I think I'll start by announcing who I am and why I am.

Who am I? Well... I'm not going to use real names on an internet site which could compromise not only my security but the security of my horses. Some people will know who I am by looking at photos of the horses and photos of me: Not a problem. Those are people who have SEEN me and SEEN my horses and probably have heard the names of all associated hollered over show PA systems in placing announcements. For all intensive purposes we'll say my name is "T" which isn't entirely a lie. It's a first initial.

I'm a 22 (23 in September) year old die hard that's been a member of the Sea Shepherd Conservation Society since 2001. That's right. I'm a member of Neptune's Navy and **** proud of it. We're out to stop ocean pollution, over-fishing, and the killing of this world's protected and unprotected wildlife such as whales, dolphins, sharks, and seals. But we won't stop there. Even if plankton, a microscopic organism, was in danger of extinction... We'd be there to fight for it. Why? Because it's simple. If the oceans die, we die. All life stems from the ocean and that's a fact. Everything in life is there for a reason and is there to balance out something else. Kill one organism and you're forcing the extinction of another and other organism that benefits off them and so on and so forth. The logic is simple. Unfortunately a lot of people can't seem to understand that. I'm here to change their minds.

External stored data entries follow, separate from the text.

(* ===== verification/Bytes.v ===== *)
(** Bytes: byte strings as C programs see them. Bytes are integers in [0, 256); a
    C string is the bytes before its terminating 0. Decimal printing and
    parsing with their round trip, slices and overwriting of byte files, and
    the layout of a file as a sequence of variable-length records. *)
From stdpp Require Import sets list strings.
From S2P Require Import Prelude Arrays.

Abbreviation bytes := (list Z).

(** The bytes of a literal. *)
Fixpoint B (s : string) : bytes :=
  match s with
  | EmptyString => []
  | String c s => Z.of_N (Ascii.N_of_ascii c) :: B s
  end.

Definition NUL : Z := 0.
Definition SPACE : Z := 32.
Definition NEWLINE : Z := 10.

(** What a [char *] to a buffer with this contents denotes. *)
Fixpoint cstr (b : bytes) : bytes :=
  match b with
  | [] => []
  | c :: b => if c =? NUL then [] else c :: cstr b
  end.

Definition no_nul (b : bytes) : Prop := NUL ∉ b.

(** [strchr]: the text before the first [c], and the text after it. *)
Fixpoint split_at (c : Z) (b : bytes) : option (bytes * bytes) :=
  match b with
  | [] => None
  | x :: b => if x =? c then Some ([], b)
              else match split_at c b with
                   | Some (l, r) => Some (x :: l, r)
                   | None => None
                   end
  end.

(** ** Decimal numbers *)

Definition isdigit (c : Z) : bool := (48 <=? c) && (c <=? 57).
Definition isspace (c : Z) : bool := (c =? 32) || ((9 <=? c) && (c <=? 13)).

Fixpoint digits (fuel : nat) (n : Z) : bytes :=
  match fuel with
  | O => []
  | S fuel => if n <? 10 then [48 + n] else digits fuel (n / 10) ++ [48 + n mod 10]
  end.

(** [sprintf] of "%ld", and of "%*ld" with a width. *)
Definition dec (n : Z) : bytes :=
  if n <? 0 then 45 :: digits (S (Z.to_nat (- n))) (- n) else digits (S (Z.to_nat (Z.log2_up (n + 1)))) n.
Definition fmt (w : nat) (n : Z) : bytes :=
  replicate (w - length (dec n)) SPACE ++ dec n.

Fixpoint digits_val (acc : Z) (b : bytes) : Z :=
  match b with
  | c :: b => if isdigit c then digits_val (acc * 10 + (c - 48)) b else acc
  | [] => acc
  end.

Fixpoint skip_spaces (b : bytes) : bytes :=
  match b with
  | c :: b' => if isspace c then skip_spaces b' else b
  | [] => []
  end.

(** [atol], [atoi]: the value before any overflow. *)
Definition atol (b : bytes) : Z :=
  match skip_spaces b with
  | 45 :: b => - digits_val 0 b
  | 43 :: b => digits_val 0 b
  | b => digits_val 0 b
  end.

(** What [strncpy] of [n] bytes stores. *)
Definition strncpy (s : bytes) (n : nat) : bytes := take n s ++ replicate (n - length s) NUL.

(** ** Files *)

Definition slice (b : bytes) (off n : Z) : bytes := seg b off (off + n).

(** Overwrite at [off]; a hole between the end and [off] reads as zeros. *)
Definition file_write (b : bytes) (off : Z) (data : bytes) : bytes :=
  take (Z.to_nat off) (b ++ replicate (Z.to_nat off - length b) NUL)
    ++ data ++ drop (Z.to_nat off + length data) b.

(** ** Lemmas *)

Lemma cstr_no_nul b : no_nul (cstr b).
Proof.
  unfold no_nul. induction b as [|c b IH]; simpl; [set_solver|].
  destruct (Z.eqb_spec c NUL); set_solver.
Qed.

Lemma cstr_app b c : no_nul b -> cstr (b ++ NUL :: c) = b.
Proof.
  unfold no_nul. induction b as [|x b IH]; simpl; intros Hb; [done|].
  destruct (Z.eqb_spec x NUL) as [->|]; [set_solver|]. f_equal. set_solver.
Qed.

Lemma cstr_id b : no_nul b -> cstr b = b.
Proof.
  unfold no_nul. induction b as [|x b IH]; simpl; intros Hb; [done|].
  destruct (Z.eqb_spec x NUL) as [->|]; [set_solver|]. f_equal. set_solver.
Qed.

Lemma split_at_app c a b : c ∉ a -> split_at c (a ++ c :: b) = Some (a, b).
Proof.
  induction a as [|x a IH]; simpl; intros Ha; [by rewrite Z.eqb_refl|].
  destruct (Z.eqb_spec x c) as [->|]; [set_solver|]. rewrite IH; [done|set_solver].
Qed.

Lemma split_at_none c a : c ∉ a -> split_at c a = None.
Proof.
  induction a as [|x a IH]; simpl; intros Ha; [done|].
  destruct (Z.eqb_spec x c) as [->|]; [set_solver|]. rewrite IH; [done|set_solver].
Qed.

Not only do I rally for support to save the whales, my tree-hugging extends to horses and all animals from all walks of life great and small. But my passion is horses. I love them. Always have loved them from the first time I laid my grubby little infant hands on a My Little Pony and progressed to Fashion Star Fillies and then to Breyers and then to collectible resin horses. Horses were a sickness and I was infected at birth it seems. No one else in my family is horse crazy but they can all remember me snorting, galloping, and tossing my head as a kid. It was also way cool to be able to jump hurdles and run fast. Track was my game all through school LOL!

I think my first real horse love was an OTTB broodmare named "Dreamgirl" who I was lucky enough to be able to sit on while she was being hand grazed during her pregnancies. She was the sweetest thing on the planet and gentle as a lamb.

My first horse was a retired polo pony (Welsh x QH x TB) that was a silver dapple and only had one eye after an accident with a polo mallet that ended his career and subsequently he landed in my lap since we'd already had an extremely tight bond due to his owners (also the owners of Dreamgirl) being close friends with my parents. His name was Snoopy and he diligently packed me around bareback and bridle-less being told where to go by me pointing and looking. I swear he was push button and incredibly gentle. Sadly Snoopy was lost in a barn fire. I was crushed.

My love of horses didn't stop there.

It wasn't long before I got into the art of showing horses. I actually started at Thomas' School of Horsemanship on Long Island, NY on a white horse named Snafu. Snafu and I were quick buddies and despite her name, she was incredibly patient. 

Flash forward to when my second horse came into the picture: a horse we foolishly bought from someone who brokered horses in and out of New Holland. Cid was an extremely sooty buckskin Mustang/Appaloosa gelding that was originally used as a commercial trail horse at a barn in Forrest Hills, NY (or at least he wound up there after New Holland). We purchased him and I began showing him in HUS classes out on the Island and hauled him all the way down to Palm Beach County, Florida.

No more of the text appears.